This question confused me for a long time. Now I am going to explain what I have learned about how to solve this question..


Page table entry size = 4B

Segment table entry size = 8B

Page table size = 1KB

Segment table size = 256KB


→ CASE1 : (Paging)

P1 : → 195KB/1 KB = 195 entries ;

       → Maximum number of entries allowed in page table = 1K/4 = 256 entries.

       → But we need 195 only, so we need 1KB(level1) and 1KB(level2) or 1+1 = 2KB page table overhead for P1.

Similarly for P2, and P3 we need 2KB and for P4 we need 3 KB.

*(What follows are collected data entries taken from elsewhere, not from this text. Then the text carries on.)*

(* ===== verification/ParseAddr.v ===== *)
(** * Operand addressing

    Models plc/executer/src/plc_parseaddr.c. An operand is four bytes (six for
    a 32-bit constant) of the user program: a modifier byte, an addressing
    type, and an element number. The readers and writers below follow the
    cases of [get_char], [save_char], [get_word], [save_word], [get_dword],
    [save_dword], [get_float], [save_float] and the two address functions; the
    loops the cases repeat are written once. A reader returns the code of the
    C function and the cells it stored through its value pointer; a writer
    that shifts its source out returns what it leaves there. *)
From stdpp Require Import base list numbers sets.
From S2P Require Import Prelude Element Machine.

(** ** Addressing types (plc_parseaddr.h) *)
Inductive addr_type : Set :=
| ADDR_CONST | ADDR_X | ADDR_Y | ADDR_bC | ADDR_bT | ADDR_SM | ADDR_M | ADDR_S | ADDR_LM | ADDR_DX_Y
| ADDR_D | ADDR_Z | ADDR_SD | ADDR_C | ADDR_T | ADDR_V | ADDR_R
| ADDR_KnX | ADDR_KnY | ADDR_KnM | ADDR_KnS | ADDR_KnLM | ADDR_KnSM
| ADDR_RZ | ADDR_DZ | ADDR_CZ | ADDR_TZ | ADDR_VZ
| ADDR_XZ | ADDR_YZ | ADDR_MZ | ADDR_SZ | ADDR_LMZ | ADDR_bTZ | ADDR_bCZ
| ADDR_KnXZ | ADDR_KnYZ | ADDR_KnMZ | ADDR_KnSZ | ADDR_KnLMZ
| ADDR_STR.
#[global] Instance addr_type_eq_dec : EqDecision addr_type.
Proof. solve_decision. Defined.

So, P = 2 + 2 + 2 + 3 = 9KB


→ CASE2 : (Segmentation)

P1 : → we have 4 segments here and each one needs 8B. implies we need 4*8B of overhead in the main segment table for this process.

Similarly, we need 5*8, 3*8, and 8*8 for other processes.

So, S = 160B 


→ CASE3 : (Segmentation + Paging)

P1 : → 4 segements each of size 256KB, 

→ 256KB/1KB = 256 entries we want & we have 1KB/4B = 256(max entries in Page table).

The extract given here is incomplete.